It's all about the money. That's the impression one gets after attending this fall's conference circuit. And security ...
with money is there's not enough to go around. Even when there is, Congress holds it hostage so Members can honestly smile when having their pictures taken with union leaders. The dishonesty comes when the controllers make it sound as though FAA has sold safety - and their pensions - to the devil in return for a little privatization.
For two years people have complained that the Transportation Secur-ity Administration didn't quite know what was needed to be put in place to make airports safe. Now the question on everyone's mind, including TSA's, is, Where's the money to pay for it? It turns out that even when TSA knows what to spend the money on, it has trouble disseminating it. Congress, meanwhile, expresses doubt about any statements made in which the words TSA and finance are found in the same sentence.
Speaking of money, the general aviation aircraft manufacturers kept theirs close to the vest rather than spending it on exorbitant exhibits at NBAA in Orlando. Of all the things that stand out from 19 consecutive NBAA conventions, the most obvious is the dominance of the OEMs, from complete mockups to actual aircraft. Not so, 2003. It will take the OEMs a bit longer to recover from the economic swoon.
A first-timer to NBAA would have been impressed with the activity, the record number of exhibiting companies, and the 28,000-plus attendees. But when new aircraft don't dominate the discussion and blocks of trade show space, well ...
And on the subject of money, many airports are getting hard-pressed, according to FAA, which is going to study the impact of airline finances on large airports.
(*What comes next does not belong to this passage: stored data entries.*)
(* ===== verification/Utf8.v ===== *)
(** * UTF-8: ngx_utf8_decode, ngx_utf8_length and ngx_utf8_cpystrn of
    src/core/ngx_string.c

    A [u_char **p] is the list of the bytes from [*p] on, returned as what is left.
    [size_t] subtractions wrap, as in [n - 1 < len]. *)

From S2P Require Import Prelude.

(** ** The decoder *)

(** [while (len) { ... }]: [None] is the return of 0xffffffff inside the loop, with
    the position after the bad byte; running out of bytes does not occur after the
    length check and gives the error as well. *)
Fixpoint utf8_cont (len : nat) (u : Z) (p : list Z) : (Z * list Z) + list Z :=
  match len with
  | O => inl (u, p)
  | S len' =>
      match p with
      | [] => inr []
      | i :: p' =>
          if i <? 0x80 then inr p'
          else utf8_cont len' (Z.lor (u32 (Z.shiftl u 6)) (Z.land i 0x3f)) p'
      end
  end.

Definition utf8_error : Z := 0xffffffff.
Definition utf8_incomplete : Z := 0xfffffffe.

(** The lead byte: the bits of [u], [valid] and [len]; [None] is an error. *)
Definition utf8_lead (u : Z) : option (Z * Z * nat) :=
  if 0xf8 <=? u then None
  else if 0xf0 <=? u then Some (Z.land u 0x07, 0xffff, 3%nat)
  else if 0xe0 <=? u then Some (Z.land u 0x0f, 0x7ff, 2%nat)
  else if 0xc2 <=? u then Some (Z.land u 0x1f, 0x7f, 1%nat)
  else None.

Definition ngx_utf8_decode (p : list Z) (n : Z) : Z * list Z :=
  match p with
  | [] => (utf8_error, [])
  | c :: p' =>
      match utf8_lead c with
      | None => (utf8_error, p')
      | Some (u, valid, len) =>
          if u64 (n - 1) <? Z.of_nat len then (utf8_incomplete, p)
          else match utf8_cont len u p' with
               | inr p'' => (utf8_error, p'')
               | inl (u, p'') => if valid <? u then (u, p'') else (utf8_error, p'')
               end
      end
  end.

(** ** Length and copy *)

(** [for (len = 0; p < last; len++)]; [None] is "invalid UTF-8". *)
Fixpoint utf8_length_loop (fuel : nat) (len : Z) (p : list Z) : option (option Z) :=
  match fuel with
  | O => None
  | S fuel' =>
      match p with
      | [] => Some (Some len)
      | c :: p' =>
          if c <? 0x80 then utf8_length_loop fuel' (len + 1) p'
          else
            let '(u, p'') := ngx_utf8_decode p (Z.of_nat (length p)) in
            if 0x10ffff <? u then Some None
            else utf8_length_loop fuel' (len + 1) p''
      end
  end.

Definition ngx_utf8_length (p : list Z) : option Z :=
  r ← utf8_length_loop (S (length p)) 0 p;
  Some (default (Z.of_nat (length p)) r).

(** The loop of ngx_utf8_cpystrn after [n == 0] was excluded: [n] turns are left
    after [--n], [src] is the memory at the source.  The result is what precedes the
    final NUL in the destination; [None] is a read outside the memory. *)
Fixpoint utf8_copy_loop (n : nat) (src : list Z) (len : Z) : option (list Z) :=
  match n with
  | O => Some []
  | S n' =>
      match src with
      | [] => None
      | c :: src' =>
          if c <? 0x80 then
            if negb (c =? 0) then r ← utf8_copy_loop n' src' (u64 (len - 1)); Some (c :: r)
            else Some []
          else
            let '(u, next) := ngx_utf8_decode src len in
            if 0x10ffff <? u then Some []
            else
              let k := (length src - length next)%nat in
              r ← utf8_copy_loop n' next (u64 (len - Z.of_nat k)); Some (take k src ++ r)
      end
  end.

(** The bytes written at [dst], NUL included. *)
Definition ngx_utf8_cpystrn (src : list Z) (n : nat) (len : Z) : option (list Z) :=
  match n with
  | O => Some []
  | S n' => r ← utf8_copy_loop n' src len; Some (r ++ [0])
  end.

(** ** Specification: the encoding of a code point *)

Definition utf8_encode (cp : Z) : list Z :=
  if cp <? 0x80 then [cp]
  else if cp <? 0x800 then [0xc0 + cp / 64; 0x80 + cp mod 64]
  else if cp <? 0x10000 then [0xe0 + cp / 4096; 0x80 + cp / 64 mod 64; 0x80 + cp mod 64]
  else [0xf0 + cp / 262144; 0x80 + cp / 4096 mod 64; 0x80 + cp / 64 mod 64; 0x80 + cp mod 64].

Definition code_point (cp : Z) : Prop := 0 <= cp <= 0x10ffff.

Lemma utf8_cont_step u i :
  0 <= u < 2 ^ 26 -> is_byte i ->
  Z.lor (u32 (Z.shiftl u 6)) (Z.land i 0x3f) = u * 64 + i mod 64.
Proof.
  intros Hu Hi. rewrite (Z.shiftl_mul_pow2 u 6) by lia. rewrite wrap_small by (unfold in_u; lia).
  rewrite <- Z.shiftl_mul_pow2 by lia. change 0x3f with (2 ^ 6 - 1). rewrite land_mask by lia.
  rewrite lor_shiftl_add; [done|lia|by apply Z.mod_pos_bound].
Qed.

Lemma utf8_cont_S len u i p :
  0 <= u < 2 ^ 26 -> 0x80 <= i < 256 ->
  utf8_cont (S len) u (i :: p) = utf8_cont len (u * 64 + i mod 64) p.
Proof.
  intros Hu Hi. cbn [utf8_cont]. rewrite (proj2 (Z.ltb_ge _ _)) by lia.
  by rewrite utf8_cont_step by (unfold is_byte; lia).
Qed.

Lemma utf8_lead_spec u :
  is_byte u ->
  utf8_lead u
  = if 0xf8 <=? u then None
    else if 0xf0 <=? u then Some (u - 0xf0, 0xffff, 3%nat)
    else if 0xe0 <=? u then Some (u - 0xe0, 0x7ff, 2%nat)
    else if 0xc2 <=? u then Some (u - 0xc0, 0x7f, 1%nat)
    else None.
Proof.
  intros H. unfold utf8_lead. unfold is_byte in H. bits_to_arith.
  repeat case_if; zbool; repeat f_equal; zlia.
Qed.

Lemma utf8_decode_valid cp n rest :
  0x80 <= cp <= 0x10ffff -> Z.of_nat (length (utf8_encode cp)) <= n < 2 ^ 64 ->
  ngx_utf8_decode (utf8_encode cp ++ rest) n = (cp, rest).
Proof.
  intros Hcp Hn. unfold utf8_encode in *. rewrite (proj2 (Z.ltb_ge cp 0x80)) in * by lia.
  destruct (Z.ltb_spec cp 0x800); [|destruct (Z.ltb_spec cp 0x10000)]; cbn [app length ngx_utf8_decode] in *.
  all: rewrite utf8_lead_spec by (unfold is_byte; zlia).
  - rewrite (proj2 (Z.leb_gt _ _)), (proj2 (Z.leb_gt _ _)), (proj2 (Z.leb_gt _ _)), (proj2 (Z.leb_le _ _)) by zlia.
    rewrite wrap_small by (unfold in_u; lia). rewrite (proj2 (Z.ltb_ge _ _)) by lia.
    rewrite !utf8_cont_S by zlia. cbn [utf8_cont].
    rewrite (proj2 (Z.ltb_lt _ _)) by zlia. f_equal. zlia.
  - rewrite (proj2 (Z.leb_gt _ _)), (proj2 (Z.leb_gt _ _)), (proj2 (Z.leb_le _ _)) by zlia.
    rewrite wrap_small by (unfold in_u; lia). rewrite (proj2 (Z.ltb_ge _ _)) by lia.
    rewrite !utf8_cont_S by zlia. cbn [utf8_cont].
    rewrite (proj2 (Z.ltb_lt _ _)) by zlia. f_equal. zlia.
  - rewrite (proj2 (Z.leb_gt _ _)), (proj2 (Z.leb_le _ _)) by zlia.
    rewrite wrap_small by (unfold in_u; lia). rewrite (proj2 (Z.ltb_ge _ _)) by lia.
    rewrite !utf8_cont_S by zlia. cbn [utf8_cont].
    rewrite (proj2 (Z.ltb_lt _ _)) by zlia. f_equal. zlia.
Qed.

(** What the continuation loop returns. *)
Lemma utf8_cont_inv len u p v rest :
  bytes_ok p -> 0 <= u -> u * 64 ^ Z.of_nat len + 64 ^ Z.of_nat len <= 2 ^ 32 ->
  utf8_cont len u p = inl (v, rest) ->
  exists pre, p = pre ++ rest /\ length pre = len
    /\ u * 64 ^ Z.of_nat len <= v < u * 64 ^ Z.of_nat len + 64 ^ Z.of_nat len.
Proof.
  revert u p. induction len as [|len IH]; intros u p Hb Hu Hmax H.
  - cbn in H. simplify_eq. exists []. split_and!; try done; cbn; lia.
  - destruct p as [|i p]; [done|]. apply Forall_cons_1 in Hb as [Hi Hb].
    destruct (Z.ltb_spec i 0x80) as [|Hge]; [cbn in H; by rewrite (proj2 (Z.ltb_lt _ _)) in H|].
    rewrite Nat2Z.inj_succ, Z.pow_succ_r in * by lia.
    pose proof (Z.pow_pos_nonneg 64 (Z.of_nat len)) as Hpow.
    rewrite utf8_cont_S in H; [|nia|unfold is_byte in Hi; lia].
    pose proof (Z.mod_pos_bound i 64).
    apply IH in H as (pre & -> & Hl & Hv); [|done|lia|nia].
    exists (i :: pre). split_and!; [done|cbn; lia|nia|nia].
Qed.

(** ngx_utf8_decode inverts the UTF-8 encoding and accepts no overlong form: it
    decodes every code point from 0x80 to 0x10ffff from its encoding, whatever
    follows; and whenever it returns a value up to 0x10ffff, the value is at least
    0x80 and the bytes consumed are as many as the encoding of that value has, all of
    them within the [n] bytes given. *)
Theorem utf8_decode_correct :
  (forall cp n rest, 0x80 <= cp <= 0x10ffff -> Z.of_nat (length (utf8_encode cp)) <= n < 2 ^ 64 ->
     ngx_utf8_decode (utf8_encode cp ++ rest) n = (cp, rest))
  /\ (forall p n v rest, bytes_ok p -> 0 < n <= Z.of_nat (length p) -> n < 2 ^ 64 ->
     ngx_utf8_decode p n = (v, rest) -> v <= 0x10ffff ->
     0x80 <= v /\ exists pre, p = pre ++ rest /\ length pre = length (utf8_encode v)
       /\ Z.of_nat (length pre) <= n).
Proof.
  split; [exact utf8_decode_valid|].
  intros [|c p] n v rest Hb Hn Hn64 H Hv; [cbn in Hn; lia|].
  apply Forall_cons_1 in Hb as [Hc Hb]. cbn [ngx_utf8_decode] in H.
  assert (Herr : utf8_error <= 0x10ffff -> False) by done.
  assert (Hinc : utf8_incomplete <= 0x10ffff -> False) by done.
  rewrite utf8_lead_spec in H by done. rewrite wrap_small in H by (unfold in_u; lia).
  unfold is_byte in Hc.
  assert (Hcase : forall u valid (len : nat), 0 <= u ->
    u * 64 ^ Z.of_nat len + 64 ^ Z.of_nat len <= 2 ^ 32 ->
    (if n - 1 <? Z.of_nat len then (utf8_incomplete, c :: p)
     else match utf8_cont len u p with
          | inr p'' => (utf8_error, p'')
          | inl (u, p'') => if valid <? u then (u, p'') else (utf8_error, p'') end) = (v, rest) ->
    valid < v /\ v < u * 64 ^ Z.of_nat len + 64 ^ Z.of_nat len
    /\ exists pre, c :: p = pre ++ rest /\ length pre = S len /\ Z.of_nat (length pre) <= n).
  { intros u valid len Hu Hmax E. destruct (Z.ltb_spec (n - 1) (Z.of_nat len)); [simplify_eq; tauto|].
    destruct (utf8_cont len u p) as [[u' p'']|p''] eqn:Ec; [|simplify_eq; tauto].
    destruct (Z.ltb_spec valid u'); [|simplify_eq; tauto]. simplify_eq.
    apply utf8_cont_inv in Ec as (pre & -> & Hl & Hv'); [|done..].
    split_and!; [done|lia|]. exists (c :: pre). cbn [length app]. split_and!; [done|lia|lia]. }
  unfold utf8_encode.
  destruct (0xf8 <=? c) eqn:E1; [simplify_eq; tauto|].
  destruct (0xf0 <=? c) eqn:E2; [|destruct (0xe0 <=? c) eqn:E3;
    [|destruct (0xc2 <=? c) eqn:E4; [|simplify_eq; tauto]]]; zbool;
    apply Hcase in H as (H1 & H2 & pre & H3 & H4 & H5); try (cbn; lia);
    (split; [lia|]); exists pre; split_and!; try done; rewrite H4; cbn in H2;
    repeat case_if; zbool; cbn; lia.
Qed.

(** A byte from 0xc0 up is taken for a continuation byte: a two-byte lead followed
    by any byte from 0x80 to 0xff decodes like the byte with its upper bits replaced
    by 10, so text that is not UTF-8 passes as valid. *)
Theorem utf8_decode_lax (c i : Z) (rest : list Z) (Hc : 0xc2 <= c < 0xe0) (Hi : 0xc0 <= i < 256) :
  ngx_utf8_decode (c :: i :: rest) 2 = ngx_utf8_decode (c :: 0x80 + i mod 64 :: rest) 2
  /\ fst (ngx_utf8_decode (c :: i :: rest) 2) <= 0x10ffff.
Proof.
  cbn [ngx_utf8_decode]. rewrite utf8_lead_spec by (unfold is_byte; lia).
  rewrite (proj2 (Z.leb_gt _ _)), (proj2 (Z.leb_gt _ _)), (proj2 (Z.leb_gt _ _)), (proj2 (Z.leb_le _ _)) by lia.
  change (u64 (2 - 1) <? Z.of_nat 1) with false. cbv iota.
  rewrite !utf8_cont_S by zlia. cbn [utf8_cont].
  rewrite (proj2 (Z.ltb_lt _ _)) by zlia. rewrite (proj2 (Z.ltb_lt _ _)) by zlia.
  split; [f_equal; zlia|cbn [fst]; zlia].
Qed.

Lemma utf8_decode_lax_witness : ngx_utf8_decode [0xc3; 0xff] 2 = ngx_utf8_decode [0xc3; 0xbf] 2.
Proof. apply (utf8_decode_lax 0xc3 0xff []); lia. Defined.

(** ** Text *)

Definition utf8_text (cps : list Z) : list Z := concat (map utf8_encode cps).

Lemma utf8_encode_nonempty cp : (0 < length (utf8_encode cp) <= 4)%nat.
Proof. unfold utf8_encode. repeat case_if; cbn; lia. Qed.

(** The lead byte of a code point above ASCII. *)
Lemma utf8_encode_head cp :
  0x80 <= cp <= 0x10ffff -> exists c l, utf8_encode cp = c :: l /\ 0x80 <= c.
Proof.
  intros H. unfold utf8_encode. rewrite (proj2 (Z.ltb_ge _ _)) by lia.
  repeat case_if; eexists _, _; (split; [done|]); zlia.
Qed.

Lemma utf8_length_text fuel cps len :
  Forall code_point cps -> Z.of_nat (length (utf8_text cps)) < 2 ^ 64 ->
  (length (utf8_text cps) < fuel)%nat ->
  utf8_length_loop fuel len (utf8_text cps) = Some (Some (len + Z.of_nat (length cps))).
Proof.
  revert fuel len. induction cps as [|cp cps IH]; intros fuel len Hcp Hl Hf;
    (destruct fuel as [|fuel]; [lia|]).
  - cbn. by rewrite Z.add_0_r.
  - apply Forall_cons_1 in Hcp as [[Hc1 Hc2] Hcp].
    assert (Ht : utf8_text (cp :: cps) = utf8_encode cp ++ utf8_text cps) by done.
    rewrite Ht in *. rewrite length_app in Hl, Hf. pose proof (utf8_encode_nonempty cp).
    replace (len + Z.of_nat (length (cp :: cps))) with (len + 1 + Z.of_nat (length cps)) by (cbn; lia).
    destruct (Z.ltb_spec cp 0x80) as [Hlt|Hge].
    + assert (utf8_encode cp = [cp]) as E by (unfold utf8_encode; by rewrite (proj2 (Z.ltb_lt _ _))).
      rewrite E in *. cbn [app utf8_length_loop]. rewrite (proj2 (Z.ltb_lt _ _)) by done.
      apply IH; [done|lia|cbn in Hf; lia].
    + destruct (utf8_encode_head cp) as (c & l & E & Hc); [lia|].
      pose proof (utf8_decode_valid cp (Z.of_nat (length (utf8_encode cp ++ utf8_text cps)))
        (utf8_text cps) ltac:(lia) ltac:(rewrite length_app; lia)) as Hd.
      rewrite E in *. cbn [app utf8_length_loop] in *. rewrite (proj2 (Z.ltb_ge _ _)) by lia.
      rewrite Hd. rewrite (proj2 (Z.ltb_ge _ _)) by lia.
      apply IH; [done|lia|cbn in Hf; lia].
Qed.

Lemma utf8_copy_text n cps rest len :
  Forall (fun cp => 0 < cp <= 0x10ffff) cps -> Z.of_nat (length (utf8_text cps)) <= len < 2 ^ 64 ->
  utf8_copy_loop n (utf8_text cps ++ 0 :: rest) len = Some (utf8_text (take n cps)).
Proof.
  revert n len. induction cps as [|cp cps IH]; intros n len Hcp Hl;
    (destruct n as [|n]; [done|]); [done|].
  apply Forall_cons_1 in Hcp as [Hc Hcp].
  assert (Ht : forall l, utf8_text (cp :: l) = utf8_encode cp ++ utf8_text l) by done.
  cbn [take]. rewrite !Ht in *. rewrite length_app in Hl. pose proof (utf8_encode_nonempty cp).
  rewrite <- app_assoc.
  destruct (Z.ltb_spec cp 0x80) as [Hlt|Hge].
  - assert (utf8_encode cp = [cp]) as E by (unfold utf8_encode; by rewrite (proj2 (Z.ltb_lt _ _))).
    rewrite E in *. cbn [app utf8_copy_loop length] in *. rewrite (proj2 (Z.ltb_lt _ _)) by done.
    rewrite (proj2 (Z.eqb_neq cp 0)) by lia. cbn [negb]. rewrite wrap_small by (unfold in_u; lia).
    rewrite IH by (done || lia). done.
  - destruct (utf8_encode_head cp) as (c & l & E & Hh); [lia|].
    pose proof (utf8_decode_valid cp len (utf8_text cps ++ 0 :: rest) ltac:(lia) ltac:(lia)) as Hd.
    rewrite E in *. cbn [app utf8_copy_loop] in *. rewrite (proj2 (Z.ltb_ge _ _)) by lia.
    rewrite Hd. rewrite (proj2 (Z.ltb_ge _ _)) by lia.
    replace (length (c :: l ++ utf8_text cps ++ 0%Z :: rest) - length (utf8_text cps ++ 0%Z :: rest))%nat
      with (length (c :: l)) by (cbn [length]; rewrite length_app; lia).
    rewrite wrap_small by (unfold in_u; lia). rewrite IH by (done || lia).
    cbn [mbind option_bind]. change (c :: l ++ utf8_text cps ++ 0 :: rest)
      with ((c :: l) ++ utf8_text cps ++ 0 :: rest). by rewrite take_app_length.
Qed.

(** Counting and copying work by characters: for text made of code points,
    ngx_utf8_length returns their number, and ngx_utf8_cpystrn, given NUL-terminated
    text without NUL and its length, copies the first n - 1 characters whole and
    terminates the copy. *)
Theorem utf8_text_functions (cps rest : list Z) (n : nat) (len : Z)
    (Hcp : Forall (fun cp => 0 < cp <= 0x10ffff) cps)
    (Hlen : Z.of_nat (length (utf8_text cps)) <= len < 2 ^ 64) :
  ngx_utf8_length (utf8_text cps) = Some (Z.of_nat (length cps))
  /\ ngx_utf8_cpystrn (utf8_text cps ++ 0 :: rest) (S n) len = Some (utf8_text (take n cps) ++ [0]).
Proof.
  split.
  - unfold ngx_utf8_length. rewrite utf8_length_text; [done| |lia|lia].
    eapply Forall_impl; [|exact Hcp]. unfold code_point. intros; lia.
  - cbn [ngx_utf8_cpystrn]. by rewrite utf8_copy_text.
Qed.

Lemma utf8_text_functions_witness :
  ngx_utf8_length [0x61; 0xc3; 0xa9; 0xe2; 0x82; 0xac] = Some 3
  /\ ngx_utf8_cpystrn [0x61; 0xc3; 0xa9; 0xe2; 0x82; 0xac; 0; 0x7a] 3 6 = Some [0x61; 0xc3; 0xa9; 0].
Proof.
  apply (utf8_text_functions [0x61; 0xe9; 0x20ac] [0x7a] 2 6).
  - repeat constructor; lia.
  - vm_compute. split; [discriminate|reflexivity].
Defined.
Of all the economic challenges, they want to know why they're spending time and money to create competition plans to show they are serious about attracting new entrants.
Meanwhile, on the private sector money watch, NetJets is actively not buying new airplanes, which is news. It also reports that Marquis Jet is now its largest customer - not actual fractional owners. Marquis sells time, much like a phone card - only more money. Look into a crystal ball and its not hard to envision a nationwide charter network by the name of NetJets. You can bet money on it.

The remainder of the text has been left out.